If we think back on our progression through the course thus far, we began by studying individual pitches, then combined those pitches into intervals, and then assembled those intervals sequentially and simultaneously to create melodies and chords respectively. Next, we studied a simplified version of counterpoint in order to examine how the combined vertical and horizontal aspects of music interact to create basic tonality. While counterpoint provides a framework for understanding harmony, it is primarily a study of how the horizontal aspect of music, melody, combines and implies harmony; it does not establish the vertical aspect of music, harmony, as a standalone concept.

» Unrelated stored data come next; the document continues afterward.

Lemma flags_final o : print_flags_ok o ->
  let n := bool_Z (printAdded o) + bool_Z (printDeleted o) + bool_Z (printCommon o) in
  (if negb (printCommon o) && negb (printAdded o) && negb (printDeleted o) then false else needMarkers o) =
    (0 <? n) && (negb (printCommon o) || (negb (printAdded o) && negb (printDeleted o))) /\
  (if bool_Z (negb (printAdded o)) + bool_Z (negb (printDeleted o)) + bool_Z (negb (printCommon o)) =? 2
   then false else needStartStop o) = (2 <=? n).
Proof.
  unfold print_flags_ok. intros (F1 & F2 & F3). rewrite F1. clear F1. revert F2 F3.
  destruct (printAdded o), (printDeleted o), (printCommon o), (needStartStop o); cbn -[Z.le];
    intros F2 F3; (split; [reflexivity|]); first [reflexivity | specialize (F2 eq_refl); lia | discriminate (F3 eq_refl eq_refl)].
Qed.

(** The fields that completing the defaults computes. *)
Lemma completeDefaults_spec o : print_flags_ok o ->
  let o' := completeDefaults o in
  (delStart o' <> None /\ delStop o' <> None /\ addStart o' <> None /\ addStop o' <> None) /\
  (dwfilterMode o = false ->
     (printAdded o', printDeleted o', printCommon o') = (printAdded o, printDeleted o, printCommon o) /\
     needMarkers o' = (0 <? printed o') && (negb (printCommon o') || (negb (printAdded o') && negb (printDeleted o'))) /\
     needStartStop o' = (2 <=? printed o')) /\
  (dwfilterMode o = true ->
     (printAdded o', printDeleted o', printCommon o') = (false, printDeleted o, printCommon o) /\
     needMarkers o' = false /\ needStartStop o' = true) /\
  numbers_ok o = numbers_ok o' /\ bitmaps_ok o = bitmaps_ok o' /\
  (dwfilterMode o', diffInput o', oldFile_name o', oldFile_input o', newFile_name o', newFile_input o') =
    (dwfilterMode o, diffInput o, oldFile_name o, oldFile_input o, newFile_name o, newFile_input o).
Proof.
  intros Hf. cbv zeta. unfold numbers_ok, bitmaps_ok, printed.
  destruct (completeDefaults_fields o) as (E1 & E2 & E3). injection E1 as -> -> -> -> ->.
  injection E2 as -> -> -> -> -> -> -> -> -> ->. injection E3 as -> -> -> -> -> ->.
  assert (forall t x, or_text t x <> None) as Hor by (by intros t [x|]).
  split; [destruct (dwfilterMode o); repeat split; first [apply Hor|done]|].
  split; [intros ->|split; [intros ->|done]]; [|done].
  split; [done|]. by apply flags_final.
Qed.

Lemma postProcessOptions_spec o o' : postProcessOptions UTF8Mode isPunct isUWhiteSpace o = Ok o' ->
  numbers_ok o' = numbers_ok o /\ printed o' = printed o /\
  (delStart o', delStop o', addStart o', addStop o') = (delStart o, delStop o, addStart o, addStop o) /\
  (printAdded o', printDeleted o', printCommon o', needMarkers o', needStartStop o') =
    (printAdded o, printDeleted o, printCommon o, needMarkers o, needStartStop o) /\
  (dwfilterMode o', diffInput o', oldFile_name o', oldFile_input o', newFile_name o', newFile_input o') =
    (dwfilterMode o, diffInput o, oldFile_name o, oldFile_input o, newFile_name o, newFile_input o).
Proof. intros H. by destruct (postProcessOptions_fields o o' H) as (w & ds & ws & b & ->). Qed.

Lemma check_files_spec p q : check_files p = Ok q -> (new_given p -> old_given p) ->
  if diffInput q then newFile_name q = None /\ old_given q else old_given q /\ new_given q.
Proof.
  unfold check_files, old_given, new_given. intros H Ho. destruct (diffInput p) eqn:Ed.
  - destruct (bool_decide (newFile_name p <> None)) eqn:En; [done|]. apply bool_decide_eq_false_1, dec_stable in En.
    destruct (bool_decide (oldFile_name p = None)) eqn:Eo.
    + assert (q = p{{ oldFile_input := true }}) as -> by congruence.
      assert (diffInput (p{{ oldFile_input := true }}) = true) as -> by exact Ed. split; [exact En|by right].
    + assert (q = p) as -> by congruence. rewrite Ed. split; [done|]. left. by apply bool_decide_eq_false_1 in Eo.
  - destruct (_ && _) eqn:E; [done|]. assert (q = p) as -> by congruence. rewrite Ed.
    assert (newFile_name p <> None \/ newFile_input p = true) as Hn; [|by split; [apply Ho|]].
    apply andb_false_iff in E as [E|E]; [left; by apply bool_decide_eq_false_1 in E|right; by apply negb_false_iff in E].
Qed.

(** The steps of an accepted command line. *)
Lemma parseCmdLine_steps home config args o :
  parseCmdLine UTF8Mode gcb normalize isPunct isUWhiteSpace fopen_ok home config args = Ok o ->
  exists p q, options_ok q /\ (new_given p -> old_given p) /\ check_files p = Ok q /\
    postProcessOptions UTF8Mode isPunct isUWhiteSpace (completeDefaults q) = Ok o /\ checkOverlap UTF8Mode isPunct o = Ok ().
Proof.
  intros H. apply (parseCmdLine_parsed (fun o => options_ok o /\ (new_given o -> old_given o))) in H as (p & [(Hn & Hf & Hb) Ho] & H).
  2: { intros pre Hp. split; [by eapply preParseArgs_ok; [apply initial_ok|]|].
       eapply (parse_args_invariant _ _ _ _ (fun o => ~ new_given o)) in Hp; [done| | | |by intros [?|?]].
       - intros id a i st st' c Hst E. unfold pre_handle in E. destruct id; try discriminate E; injection E as <- <-; exact Hst.
       - by intros st st' c Hst [= <- <-].
       - by intros w i st st' c Hst [= <- <-]. }
  2: { intros args' q q' [Hq1 Hq2] Hq. split; [by eapply parseArgs_ok|by eapply parseArgs_files]. }
  apply finish_steps in H as (q & Hq & Hc & Hp & Hs).
  assert (numbers_ok q /\ print_flags_ok q /\ bitmaps_ok q) as (Hqn & Hqf & Hqb).
  { destruct Hq as [->|[-> _]]; split; [exact Hn|by split|exact Hn|by split]. }
  by exists p, q.
Qed.

Lemma parseCmdLine_numbers home config args o :
  parseCmdLine UTF8Mode gcb normalize isPunct isUWhiteSpace fopen_ok home config args = Ok o -> numbers_ok o.
Proof.
  intros (p & q & (Hqn & Hqf & _) & _ & _ & Hp & _)%parseCmdLine_steps.
  pose proof (completeDefaults_spec q Hqf) as Hd. cbv zeta in Hd. destruct Hd as (_ & _ & _ & D4 & _).
  destruct (postProcessOptions_spec _ _ Hp) as (P1 & _). by rewrite P1, <- D4.
Qed.

(** C24: when the command line is accepted, the numbers are in range, the sets of
    delimiters and whitespace are disjoint, there are files to compare, all
    markers are set, and outside dwfilter mode the flags for markers depend
    only on the kinds of words printed, not on the order of the options. *)
Theorem parseCmdLine_result home config args o :
  parseCmdLine UTF8Mode gcb normalize isPunct isUWhiteSpace fopen_ok home config args = Ok o ->
  numbers_ok o /\ sets_disjoint o /\
  (if diffInput o then newFile_name o = None /\ old_given o else old_given o /\ new_given o) /\
  (delStart o <> None /\ delStop o <> None /\ addStart o <> None /\ addStop o <> None) /\
  (dwfilterMode o = false ->
     needMarkers o = (0 <? printed o) && (negb (printCommon o) || (negb (printAdded o) && negb (printDeleted o))) /\
     needStartStop o = (2 <=? printed o)).
Proof.
  intros (p & q & (Hqn & Hqf & Hqb) & Ho & Hc & Hp & Hs)%parseCmdLine_steps.
  pose proof (check_files_spec p q Hc Ho) as Hfiles.
  pose proof (completeDefaults_spec q Hqf) as Hd. cbv zeta in Hd. destruct Hd as (D1 & D2 & _ & D4 & D5 & D6).
  destruct (postProcessOptions_spec _ _ Hp) as (P1 & P2 & P3 & P4 & P5). rewrite D6 in P5.
  injection P3 as M1 M2 M3 M4. injection P4 as K1 K2 K3 K4 K5. injection P5 as G1 G2 G3 G4 G5 G6.
  split; [by rewrite P1, <- D4|]. split.
  { eapply checked_sets; [|exact Hp|exact Hs]. by rewrite <- D5. }
  split; [unfold old_given, new_given in *; by rewrite G2, G3, G4, G5, G6|].
  split; [by rewrite M1, M2, M3, M4|].
  rewrite G1. intros Hdw. rewrite P2, K1, K2, K3, K4, K5. by destruct (D2 Hdw) as (_ & ? & ?).
Qed.

(** If the first pass over the command line finds --dwfilter, no other option
    restricts what is printed: deleted and common words, with empty markers, no
    colors, statistics or paragraphs. *)
Theorem dwfilter_output home config args pre o : preParseArgs args initializeOptions = Ok pre -> dwfilterMode pre = true ->
  parseCmdLine UTF8Mode gcb normalize isPunct isUWhiteSpace fopen_ok home config args = Ok o ->
  (printDeleted o, printAdded o, printCommon o) = (true, false, true) /\
  (needMarkers o, needStartStop o) = (false, true) /\
  (delStart o, delStop o, addStart o, addStop o) = (Some (kept []), Some (kept []), Some (kept []), Some (kept [])) /\
  (colorMode o, printer o, less o, paraDelim o, statistics o, repeatMarkers o, diffInput o) =
    (false, false, false, false, false, false, false).
Proof.
  intros Hpre Hdw H. apply (parseCmdLine_parsed (fun o => options_ok o /\ filter_ok o)) in H as (p & [(Hn & Hf & Hb) Ho] & H).
  2: { intros pre' Hp. assert (pre' = pre) as -> by congruence. split; [by eapply preParseArgs_ok; [apply initial_ok|]|].
       assert (printDeleted pre = true /\ printAdded pre = true /\ printCommon pre = true /\ colorMode pre = false /\
         printer pre = false /\ less pre = false /\ paraDelim pre = false /\ statistics pre = false /\ repeatMarkers pre = false /\
         diffInput pre = false) as Hrest; [|by split].
       eapply (parse_args_invariant _ _ _ _ (fun o => printDeleted o = true /\ printAdded o = true /\ printCommon o = true /\ colorMode o = false /\
         printer o = false /\ less o = false /\ paraDelim o = false /\ statistics o = false /\ repeatMarkers o = false /\
         diffInput o = false)) in Hp; [exact Hp| | | |done].
       - intros id a i st st' c Hst E. unfold pre_handle in E. destruct id; try discriminate E; injection E as <- <-; exact Hst.
       - by intros st st' c Hst [= <- <-].
       - by intros w i st st' c Hst [= <- <-]. }
  2: { intros args' q q' [Hq1 Hq2] Hq. split; [by eapply parseArgs_ok|by eapply parseArgs_filter]. }
  apply finish_steps in H as (q & Hq & _ & Hp & _).
  assert (q = p) as ->. { destruct Hq as [|[_ Hd]]; [done|]. destruct Ho as (_ & _ & _ & _ & _ & _ & _ & _ & _ & _ & Ho). congruence. }
  destruct Ho as (F1 & F2 & F3 & F4 & F5 & F6 & F7 & F8 & F9 & F10 & F11).
  destruct (postProcessOptions_fields _ _ Hp) as (w & ds & ws & b & ->).
  unfold completeDefaults. rewrite F1. cbn -[text]. unfold constant.
  change ((printDeleted p, false, printCommon p) = (true, false, true) /\ (false, true) = (false, true) /\
    (Some (kept []), Some (kept []), Some (kept []), Some (kept [])) = (Some (kept []), Some (kept []), Some (kept []), Some (kept [])) /\
    (colorMode p, printer p, less p, paraDelim p, statistics p, repeatMarkers p, diffInput p) = (false, false, false, false, false, false, false)).
  by rewrite F2, F4, F5, F6, F7, F8, F9, F10, F11.
Qed.
End CommandLine.

(** ** Concrete command lines, in single-byte mode *)

Local Existing Instance C_locale.

Definition cluster0 (_ : Z) : Z := 0.
Definition same_text (_ : bool) (l : list Z) : list Z := l.
Definition no_character (_ : Z) : bool := false.
Definition can_open (_ : list Z) : bool := true.

(** [-12i], and the delimiter [;] in four ways. *)
Lemma option_forms_witness :
  parseArgs false cluster0 same_text can_open [text "-12i"; text "a"; text "b"] initializeOptions =
    parseArgs false cluster0 same_text can_open [text "-1"; text "-2"; text "-i"; text "a"; text "b"] initializeOptions /\
  parseArgs false cluster0 same_text can_open [text "-d;"; text "a"; text "b"] initializeOptions =
    parseArgs false cluster0 same_text can_open [text "-d"; text ";"; text "a"; text "b"] initializeOptions.
Proof.
  destruct (option_forms false cluster0 same_text can_open 49 [50; 105] (short_and_long Delimiters (Ascii.ascii_of_nat 100) "delimiters" REQUIRED_ARG) 100
    (text "delimiters") [59] [text "a"; text "b"] initializeOptions) as (H1 & H2 & _ & _).
  - repeat constructor.
  - left.
  - reflexivity.
  - reflexivity.
  - reflexivity.
  - split; [exact H1|apply H2; discriminate].
Defined.

(** [--no-common --delimiters=; a b] *)
Lemma options_in_order_witness :
  exists o, parseArgs false cluster0 same_text can_open [text "--no-common"; text "--delimiters=;"; text "a"; text "b"] initializeOptions = Ok o /\
    printCommon o = false /\ TEST_BIT (delimiters o) 59 = true /\ newFile_name o = Some (text "b").
Proof.
  eexists. split.
  - refine (eq_trans (options_in_order false cluster0 same_text can_open
      [ItemOption (short_and_long NoCommon (Ascii.ascii_of_nat 51) "no-common" NO_ARG) None;
       ItemOption (short_and_long Delimiters (Ascii.ascii_of_nat 100) "delimiters" REQUIRED_ARG) (Some [59]);
       ItemOperand (text "a"); ItemOperand (text "b")] initializeOptions _) _).
    + repeat constructor; try discriminate; unfold specs; repeat (try (left; reflexivity); right).
    + vm_compute. reflexivity.
  - by vm_compute.
Defined.

(** [-Pw<] *)
Lemma bundled_marker_freed_witness :
  exists o, parseArgs false cluster0 same_text can_open [text "-Pw<"] initializeOptions = Ok o /\
    exists s, unescape [60] = Ok s /\ delStart o = Some (Arg s true).
Proof.
  eexists. split; [vm_compute; reflexivity|].
  apply (bundled_marker_freed false cluster0 same_text can_open 80 119 [60] initializeOptions).
  - reflexivity.
  - left.
  - discriminate.
  - vm_compute. reflexivity.
Defined.

(** [-1 -d; -m 4 a b] *)
Lemma parseCmdLine_result_witness :
  exists o, parseCmdLine false cluster0 same_text no_character no_character can_open true NoEntry
      [text "-1"; text "-d;"; text "-m"; text "4"; text "a"; text "b"] = Ok o /\
    numbers_ok o /\ (dwfilterMode o = false ->
     needMarkers o = (0 <? printed o) && (negb (printCommon o) || (negb (printAdded o) && negb (printDeleted o))) /\
     needStartStop o = (2 <=? printed o)).
Proof.
  eexists. split; [vm_compute; reflexivity|].
  edestruct (parseCmdLine_result false cluster0 same_text no_character no_character can_open true NoEntry
      [text "-1"; text "-d;"; text "-m"; text "4"; text "a"; text "b"]) as (H1 & _ & _ & _ & H2).
  - vm_compute. reflexivity.
  - split; [exact H1|exact H2].
Defined.

(** [-1 -s --dwfilter=t a b] *)
Lemma dwfilter_output_witness :
  exists o, parseCmdLine false cluster0 same_text no_character no_character can_open true NoEntry
      [text "-1"; text "-s"; text "--dwfilter=t"; text "a"; text "b"] = Ok o /\
    (printDeleted o, printAdded o, printCommon o) = (true, false, true).
Proof.
  eexists. split; [vm_compute; reflexivity|].
  eapply (dwfilter_output false cluster0 same_text no_character no_character can_open true NoEntry
      [text "-1"; text "-s"; text "--dwfilter=t"; text "a"; text "b"]).
  - vm_compute. reflexivity.
  - reflexivity.
  - vm_compute. reflexivity.
Defined.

Therefore, we can use a simple counterpoint exercise to begin determining how harmony functions, because harmony is defined by the melodic tendencies of certain pitches within a diatonic scale.
Each measure of the next example implies the same two harmonies repeatedly–one on the first half note and the second on the second half note.
All of the two-voice progressions in the example imply harmonies of V moving to I in the key of C major, although you could make the argument that some of the implied harmonies are actually viio instead of V7. The bass movement of the first three measures highlights V moving to I, but even once the bass movement changes, you should still hear the same progression of tension and release.
From this, we may conclude that two voices–in this case a soprano line and a bass line–are enough to imply tonality. Furthermore, we can observe that the pitches within a V7 chord pull toward resolving to the pitches of the I chord. One chord is stable and final, while the other wants to resolve to the stable and final chord.
This is harmonic function. A chord’s function is a way of describing how it works within the context of tonal music.
In diatonic music, there are three basic categories of harmonic function: tonic, dominant, and pre-dominant.
You may be tempted to make some definitive conclusions about voice-leading from looking at these examples–such as ti
resolving to do
, or fa
resolving to mi
–but be careful not to over-generalize with these ideas. If you make the assumption that ti
always resolves to do
without considering the context, you will make errors in situations where ti
is not part of a dominant function. We will explore the true nature of tendency tones and their resolution in the next unit.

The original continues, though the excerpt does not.